The sensory nerves in the spinal cord can be affected by demyelination, causing diminished sensation when you touch something, which can affect your ability to walk or do things with your hands.
You can also have paresthesias sensations like numbness, tingling, or burning. Tingling sensations and numbness are one of the most common warning signs of MS. Common sites of numbness include the face, arms, legs, and fingers. Chronic pain and involuntary muscle spasms are also common with MS. Pain can be a direct result of the demyelination or by the symptoms themselves causing secondary pain.
Types of MS pain could include neuropathic pain. This acute pain is caused by nerves miscommunicating signals to the brain. Examples include:. MS can also cause chronic neuropathic pain, where the acute pain mentioned above can also be experienced on a more ongoing basis.
This may include dysesthesias painful sensations in the limbs or pruritis , which causes itching, tingling, and similar sensations.
Muscle stiffness or spasms spasticity are also common. You might experience stiff muscles or joints as well as uncontrollable, painful jerking movements of the extremities.
The legs are most often affected, but back pain is also common. Slurred speech and trouble swallowing, particularly in later stages of the condition, can also occur due to motor issues. Unexplained fatigue and weakness affect many people living with MS. Fatigue is often related to the number of lesions in the brain and to inflammation.

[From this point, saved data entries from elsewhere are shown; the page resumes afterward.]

(** ** Calls of the host *)

(** The host is only ever called again. *)
Definition later_calls (st st' : Store) : Prop := (calls (ledger st) <= calls (ledger st'))%nat.
#[export] Instance later_calls_preorder : PreOrder later_calls.
Proof. split; [intros st; unfold later_calls; lia|]. intros st1 st2 st3. unfold later_calls. lia. Qed.
Lemma write_later (f : Store -> Store) :
  (forall st, calls (ledger (f st)) = calls (ledger st)) -> tx_within later_calls (twrite f).
Proof. intros Hf st. unfold later_calls. cbn. by rewrite Hf. Qed.
Ltac later := repeat first [tx_step_within | apply write_later; done].
Lemma roll_later signer archived unit expected seen value :
  tx_within later_calls (roll_transaction signer archived unit expected seen value).
Proof.
  unfold roll_transaction, close_generation, retireGenerationInTransaction, retire_row, delete_ticket. later.
  intros st. unfold insert_origin, later_calls. case_match; cbn; lia.
Qed.

(** ** The archive's code changes the archive *)

Section ArchiveFrame.
Definition archive_only (st st' : Store) : Prop :=
  exists o b n, (calls (ledger st) <= n)%nat /\
    st' = set_archive o b (archive_generations st) (set_ledger (with_calls n (ledger st)) st).
#[export] Instance archive_only_preorder : PreOrder archive_only.
Proof.
  split.
  - intros st. exists (archive_objects st), (archive_budget st), (calls (ledger st)). split; [done|]. by destruct st as [[]].
  - intros st1 st2 st3 (o & b & n & Hn & ->) (o' & b' & n' & Hn' & ->). exists o', b', n'. cbn in Hn'. split; [lia|done].
Qed.

Abbreviation tx_archive := (tx_within archive_only).
Lemma tx_within_write o b :
  tx_archive (twrite (fun st => set_archive (o st) (b st) (archive_generations st) st)).
Proof.
  intros st. exists (o st), (b st), (calls (ledger st)). split; [done|]. cbn. by destruct st as [[]].
Qed.
Lemma tx_within_transaction {A} (body : tx A) : tx_archive body -> within archive_only (transaction body).
Proof.
  intros Hb st. specialize (Hb st). unfold transaction. destruct (body st) as [st' [e|a]]; cbn [fst snd] in *; [|done].
  destruct Hb as (o & b & n & Hn & ->). split; [|done].
  exists (archive_objects st), (archive_budget st), n. split; [done|]. by destruct st as [[]].
Qed.
Lemma tx_within_now : tx_archive tnow.
Proof.
  intros st. exists (archive_objects st), (archive_budget st), (S (calls (ledger st))). split; [lia|]. by destruct st as [[]].
Qed.

Ltac archive_step :=
  match goal with
  | |- tx_within _ tnow => apply tx_within_now
  | |- tx_within _ (twrite _) => apply (tx_within_write (fun st => _) (fun st => _))
  | |- tx_within _ _ => tx_step_within
  | |- within _ (transaction _) => apply tx_within_transaction
  | |- within _ (sync _) => apply tx_within_sync
  | |- within _ _ => frames_step
  end.

Context `{JsHost} (options : EncounterArchiveOptions).
Lemma archive_serve_within req : within archive_only (archive_serve options req).
Proof.
  destruct req as [b Hb|r]; unfold archive_serve, store, release, insertObject, releaseObject, write_fault;
    repeat (archive_step; cbv zeta beta).
Qed.
End ArchiveFrame.

(** ** The service *)

Section Service.
Context `{JsHost} (options : EncounterAuthorityOptions) (archive : EncounterArchiveOptions).
Abbreviation backend := (cryptoBackend options).
Abbreviation now_current := (current (signer options) true).

Record service_ok (st : Store) : Prop := {
  sv_authority : authority_ok options (ledger st);
  sv_unclaimed : unclaimed (ledger st);
  sv_archive : archive_ok archive st;
  sv_generations : gens_ok (signer options) backend true st;
}.
Record service_grows (st st' : Store) : Prop := {
  se_ledger : evolves (ledger st) (ledger st');
  se_archive : archive_evolves archive st st';
  se_generations : gens_grow st st';
}.
#[export] Instance service_grows_preorder : PreOrder service_grows.
Proof.
  split; [intros st; split; reflexivity|]. intros st1 st2 st3 [] []. by split; etrans.
Qed.

(** Nothing of the current generation of [unit] is open: every ticket of the
    unit is of that generation, is settled with its receipt or forfeited with
    its termination, is released from retention and is not held as evidence,
    and no archive object of the unit up to that generation has a bundle left. *)
Record nothing_open (unit : jsstr) (st : Store) : Prop := {
  no_ticket_open : forall id e, encounter_tickets (ledger st) !! id = Some e -> row_unit (data e) = unit ->
    row_generation (data e) = gen unit st /\ retentionReleased (data e) = true /\
    ((phase (data e) = settled /\ is_Some (receipt (data e))) \/
     (phase (data e) = forfeited /\ is_Some (termination (data e)))) /\
    evidenceHold (data e) = false /\ hasHold st (row_id (data e)) = false;
  no_bundle_kept : forall id x, archive_objects st !! id = Some x ->
    cs_unit (custody_statement (ao_custody x)) = unit -> ao_generation x <= gen unit st -> ao_bundle x = None;
}.
(** Each generation that is closed between two states was closed at a moment in
    between at which nothing in it was open. *)
Definition closings (st st' : Store) : Prop :=
  forall unit n, gen unit st <= n < gen unit st' ->
    exists sm, service_ok sm /\ gen unit sm = n /\ nothing_open unit sm /\
      service_grows st sm /\ service_grows sm st'.
Record service_evolves (st st' : Store) : Prop := {
  se_grows : service_grows st st';
  se_closings : closings st st';
}.
#[export] Instance service_evolves_preorder : PreOrder service_evolves.
Proof.
  split; [intros st; split; [done|intros unit n Hn; lia]|]. intros st1 st2 st3 [G12 C12] [G23 C23]. split; [by etrans|].
  intros unit n Hn. destruct (decide (n < gen unit st2)).
  - destruct (C12 unit n) as (sm & ? & ? & ? & ? & ?); [lia|]. exists sm. split_and!; [done..|by etrans].
  - destruct (C23 unit n) as (sm & ? & ? & ? & ? & ?); [lia|]. exists sm. split_and!; [done..|by etrans|done].
Qed.
(** A step that closes nothing. *)
Lemma quiet_closings st st' : encounter_generations st' = encounter_generations st -> closings st st'.
Proof. intros E unit n Hn. unfold gen in Hn. rewrite E in Hn. lia. Qed.
Lemma quiet_evolves st st' : service_grows st st' -> encounter_generations st' = encounter_generations st ->
  service_evolves st st'.
Proof. intros Hg E. split; [done|]. by apply quiet_closings. Qed.

(** Only the ledger changes, and no origin is added. *)
Lemma ledger_step st w :
  service_ok st -> authority_ok options w -> evolves (ledger st) w -> same_origins (ledger st) w ->
  service_ok (set_ledger w st) /\ service_evolves st (set_ledger w st).
Proof.
  intros [Ha Hu Hr Hg] Hw Hev Hso.
  destruct (same_archive_ok archive st (set_ledger w st) ltac:(done) Hr) as [Hr' Hre].
  split; [split; [done|by apply (unclaimed_kept _ _ Hev)|done|]|].
  - intros unit. specialize (Hg unit). unfold fence in *. cbn [set_ledger encounter_generations].
    destruct (encounter_generations st !! unit); [exact Hg|]. destruct Hg as (Hf & Hfl & Ho). split_and!; [done..|].
    apply not_true_is_false. intros Ht. apply not_true_iff_false in Ho. apply Ho. clear Ho.
    unfold has_origin in *. apply existsb_exists in Ht as ([id e'] & Hin & Eu).
    apply list_elem_of_In, elem_of_map_to_list in Hin. cbn [set_ledger ledger snd] in *.
    destruct (Hso id) as [e He]; [eauto|]. apply existsb_exists. exists (id, e). split.
    + by apply list_elem_of_In, elem_of_map_to_list.
    + apply str_eqb_eq in Eu. apply str_eqb_eq. rewrite <- Eu.
      assert (Hl : lookup_id id (ledger st) = Some (data e)).
      { unfold lookup_id. destruct (encounter_tickets (ledger st) !! id) eqn:Et; [|by rewrite He].
        by destruct (ids_apart _ (proj1 Ha) id _ _ Et He). }
      assert (Hl' : lookup_id id w = Some (data e')).
      { unfold lookup_id. destruct (encounter_tickets w !! id) eqn:Et; [|by rewrite Hin].
        by destruct (ids_apart _ (proj1 Hw) id _ _ Et Hin). }
      pose proof (row_later _ _ _ _ _ Hev Hl Hl') as E. unfold row_unit. by rewrite (ev_ticket _ _ E).
  - apply quiet_evolves; [|done]. split; [done|done|]. split; [done|done|]. intros unit E. change (gen unit (set_ledger w st)) with (gen unit st) in E. lia.
Qed.

(** What the authority sees is the ledger. *)
Lemma view_quiet st : quiet_turn (ledger st) (view now_current st) /\ quiet_turn (view now_current st) (ledger st).
Proof. unfold quiet_turn, view. cbn. split; split_and!; done || lia. Qed.

Lemma lift_settles {A} (s : step World A) st (Q : throws A -> World -> Prop) :
  settles (authority_ok options) evolves s (ledger st) Q -> step_within same_origins s ->
  settles service_ok service_evolves (lift_step now_current s) st (fun r st' => Q r (ledger st')).
Proof.
  revert st. induction s as [r|k IH] using step_ind'; intros st Hs Hw; cbn [settles lift_step step_within] in *; [done|].
  intros st' Hok Hev. destruct (view_quiet st') as [Qv Qb].
  destruct (quiet_turn_ok options _ _ (sv_authority _ Hok) Qv) as [Hv Ev].
  destruct (Hs (view now_current st') Hv) as (Hi & Hr & Hk); [etrans; [apply Hev|done]|].
  destruct (Hw (view now_current st')) as [Hso Hwk].
  specialize (IH (view now_current st')).
  destruct (k (view now_current st')) as [w2 s2]. cbn [fst snd] in *.
  destruct (ledger_step st' w2 Hok Hi) as [Hok2 Hev2]; [by etrans|exact Hso|].
  split_and!; [done..|]. by apply IH.
Qed.
Lemma lift_spec {A} (m : async World A) st (Q : throws A -> World -> Prop) :
  service_ok st -> (forall w, authority_ok options w -> spec (authority_ok options) evolves m w Q) ->
  within same_origins m ->
  spec service_ok service_evolves (on_ledger now_current m) st (fun r st' => Q r (ledger st')).
Proof.
  intros Hok Hm Hw. destruct (view_quiet st) as [Qv Qb].
  destruct (quiet_turn_ok options _ _ (sv_authority _ Hok) Qv) as [Hv Ev].
  destruct (Hm _ Hv) as (Hi & Hr & Hs). destruct (Hw (view now_current st)) as [Hso Hwk].
  unfold spec, on_ledger. destruct (m (view now_current st)) as [w2 s2]. cbn [fst snd] in *.
  destruct (ledger_step st w2 Hok Hi) as [Hok2 Hev2]; [by etrans|exact Hso|].
  split_and!; [done..|]. by apply lift_settles.
Qed.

Weakness can develop due to muscle atrophy muscles shrinking from lack or use or due to demyelination of the nerves. Chronic fatigue occurs when nerves deteriorate in the spinal column. Usually, the fatigue appears suddenly and lasts for weeks before improving. The weakness is most noticeable in the legs at first. People who have MS can have intermittent fatigue, recurrent fatigue, or constant chronic fatigue. Dizziness and problems with coordination and balance can decrease the mobility of someone with MS.
This can contribute to problems with your gait. People with MS often feel lightheaded, dizzy, or as if their surroundings are spinning vertigo. This symptom often occurs when you stand up. Urinary-related symptoms are often manageable. Less often, people with MS experience constipation , diarrhea , or loss of bowel control. Sexual arousal and function can also be a problem for people with MS because it begins in the central nervous system — where MS attacks. It could stem from physical problems with fatigue, spasticity, or secondary emotional symptoms.
Many with MS will develop some kind of issue with their cognitive function. This can include:. Depression and other emotional health problems are also common. Major depression is common among people with MS. The stresses of MS can also cause irritability , mood swings , and, rarely, a condition called pseudobulbar affect.
This involves bouts of uncontrollable crying and laughing.